[Collected data]
== == ==
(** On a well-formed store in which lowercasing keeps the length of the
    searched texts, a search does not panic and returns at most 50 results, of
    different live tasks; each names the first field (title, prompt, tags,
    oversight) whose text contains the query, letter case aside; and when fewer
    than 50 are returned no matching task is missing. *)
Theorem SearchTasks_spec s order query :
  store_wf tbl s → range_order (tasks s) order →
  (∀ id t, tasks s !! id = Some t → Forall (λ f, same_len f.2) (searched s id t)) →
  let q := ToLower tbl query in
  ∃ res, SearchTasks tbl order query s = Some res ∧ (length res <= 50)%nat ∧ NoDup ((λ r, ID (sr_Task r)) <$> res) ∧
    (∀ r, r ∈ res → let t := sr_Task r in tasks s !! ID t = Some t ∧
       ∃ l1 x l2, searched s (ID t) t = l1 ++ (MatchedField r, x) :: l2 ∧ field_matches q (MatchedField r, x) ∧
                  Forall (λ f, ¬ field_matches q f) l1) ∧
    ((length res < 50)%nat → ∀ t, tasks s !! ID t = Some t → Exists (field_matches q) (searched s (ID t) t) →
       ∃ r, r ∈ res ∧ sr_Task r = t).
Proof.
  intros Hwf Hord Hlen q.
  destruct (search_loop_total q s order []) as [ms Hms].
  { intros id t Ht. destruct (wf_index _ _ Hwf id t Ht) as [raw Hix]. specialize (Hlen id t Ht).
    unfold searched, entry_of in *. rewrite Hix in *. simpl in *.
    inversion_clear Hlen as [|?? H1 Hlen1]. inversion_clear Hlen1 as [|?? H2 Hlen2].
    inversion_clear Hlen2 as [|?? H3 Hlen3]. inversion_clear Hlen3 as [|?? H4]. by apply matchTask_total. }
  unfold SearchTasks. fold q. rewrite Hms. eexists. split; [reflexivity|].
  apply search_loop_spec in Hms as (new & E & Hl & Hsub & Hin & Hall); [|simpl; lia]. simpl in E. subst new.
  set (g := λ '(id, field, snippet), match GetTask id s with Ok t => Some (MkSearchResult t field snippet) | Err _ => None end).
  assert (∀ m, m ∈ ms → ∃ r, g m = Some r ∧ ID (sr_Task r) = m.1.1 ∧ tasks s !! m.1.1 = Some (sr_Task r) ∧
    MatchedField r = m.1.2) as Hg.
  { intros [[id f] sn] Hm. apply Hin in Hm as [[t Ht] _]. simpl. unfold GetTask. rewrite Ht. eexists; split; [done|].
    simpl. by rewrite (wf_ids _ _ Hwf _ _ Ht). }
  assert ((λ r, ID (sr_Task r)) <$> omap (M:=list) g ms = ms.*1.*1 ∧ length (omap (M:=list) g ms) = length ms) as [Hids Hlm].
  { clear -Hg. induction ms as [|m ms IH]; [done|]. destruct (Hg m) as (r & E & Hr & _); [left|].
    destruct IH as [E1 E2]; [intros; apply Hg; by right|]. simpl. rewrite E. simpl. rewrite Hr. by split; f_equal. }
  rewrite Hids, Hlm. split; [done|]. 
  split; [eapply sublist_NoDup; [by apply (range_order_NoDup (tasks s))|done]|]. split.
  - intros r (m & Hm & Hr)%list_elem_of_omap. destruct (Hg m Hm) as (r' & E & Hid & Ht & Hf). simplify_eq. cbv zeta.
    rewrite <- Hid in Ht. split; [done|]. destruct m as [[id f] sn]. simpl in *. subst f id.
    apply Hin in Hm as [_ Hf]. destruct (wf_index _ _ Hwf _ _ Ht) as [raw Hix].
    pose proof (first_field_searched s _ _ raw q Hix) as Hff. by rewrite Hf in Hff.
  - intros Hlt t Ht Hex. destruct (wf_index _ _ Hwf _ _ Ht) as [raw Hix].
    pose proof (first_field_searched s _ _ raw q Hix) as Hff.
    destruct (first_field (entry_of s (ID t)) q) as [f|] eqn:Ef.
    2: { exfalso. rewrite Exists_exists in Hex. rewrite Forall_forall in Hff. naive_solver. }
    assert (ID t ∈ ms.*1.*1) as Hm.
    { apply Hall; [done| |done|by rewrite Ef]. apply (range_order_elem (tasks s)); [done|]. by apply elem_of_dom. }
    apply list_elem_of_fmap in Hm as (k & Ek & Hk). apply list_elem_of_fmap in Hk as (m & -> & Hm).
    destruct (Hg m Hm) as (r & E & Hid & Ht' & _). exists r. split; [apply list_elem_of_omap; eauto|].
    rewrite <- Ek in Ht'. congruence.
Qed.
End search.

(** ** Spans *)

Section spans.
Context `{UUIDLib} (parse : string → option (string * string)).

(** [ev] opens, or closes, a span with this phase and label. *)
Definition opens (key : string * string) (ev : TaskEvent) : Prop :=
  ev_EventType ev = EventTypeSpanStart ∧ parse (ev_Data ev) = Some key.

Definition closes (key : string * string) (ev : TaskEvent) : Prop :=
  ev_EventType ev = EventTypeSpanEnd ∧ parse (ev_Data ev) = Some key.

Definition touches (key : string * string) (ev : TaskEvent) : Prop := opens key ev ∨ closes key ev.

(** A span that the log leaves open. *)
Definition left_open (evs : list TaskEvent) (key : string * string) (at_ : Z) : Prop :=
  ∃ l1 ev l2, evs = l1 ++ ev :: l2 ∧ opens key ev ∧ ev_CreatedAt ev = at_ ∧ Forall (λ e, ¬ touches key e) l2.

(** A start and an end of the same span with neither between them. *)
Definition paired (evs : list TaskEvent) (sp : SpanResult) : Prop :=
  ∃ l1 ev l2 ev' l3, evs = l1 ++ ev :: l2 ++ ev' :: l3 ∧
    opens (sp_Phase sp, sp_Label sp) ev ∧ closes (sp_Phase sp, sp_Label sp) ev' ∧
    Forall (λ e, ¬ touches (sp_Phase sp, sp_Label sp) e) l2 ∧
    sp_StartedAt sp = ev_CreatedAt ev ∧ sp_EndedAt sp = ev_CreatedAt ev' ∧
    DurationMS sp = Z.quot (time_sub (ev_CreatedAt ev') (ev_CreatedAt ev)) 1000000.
== == ==
### WHAT YOU ARE ASKED TO DO
In the entries above, restate word for word the lines between the one holding "set (g := λ" and the one holding "rewrite Hf in Hff.", inclusive, and nothing besides.

### EXERCISE RESPONSE
  set (g := λ '(id, field, snippet), match GetTask id s with Ok t => Some (MkSearchResult t field snippet) | Err _ => None end).
  assert (∀ m, m ∈ ms → ∃ r, g m = Some r ∧ ID (sr_Task r) = m.1.1 ∧ tasks s !! m.1.1 = Some (sr_Task r) ∧
    MatchedField r = m.1.2) as Hg.
  { intros [[id f] sn] Hm. apply Hin in Hm as [[t Ht] _]. simpl. unfold GetTask. rewrite Ht. eexists; split; [done|].
    simpl. by rewrite (wf_ids _ _ Hwf _ _ Ht). }
  assert ((λ r, ID (sr_Task r)) <$> omap (M:=list) g ms = ms.*1.*1 ∧ length (omap (M:=list) g ms) = length ms) as [Hids Hlm].
  { clear -Hg. induction ms as [|m ms IH]; [done|]. destruct (Hg m) as (r & E & Hr & _); [left|].
    destruct IH as [E1 E2]; [intros; apply Hg; by right|]. simpl. rewrite E. simpl. rewrite Hr. by split; f_equal. }
  rewrite Hids, Hlm. split; [done|]. 
  split; [eapply sublist_NoDup; [by apply (range_order_NoDup (tasks s))|done]|]. split.
  - intros r (m & Hm & Hr)%list_elem_of_omap. destruct (Hg m Hm) as (r' & E & Hid & Ht & Hf). simplify_eq. cbv zeta.
    rewrite <- Hid in Ht. split; [done|]. destruct m as [[id f] sn]. simpl in *. subst f id.
    apply Hin in Hm as [_ Hf]. destruct (wf_index _ _ Hwf _ _ Ht) as [raw Hix].
    pose proof (first_field_searched s _ _ raw q Hix) as Hff. by rewrite Hf in Hff.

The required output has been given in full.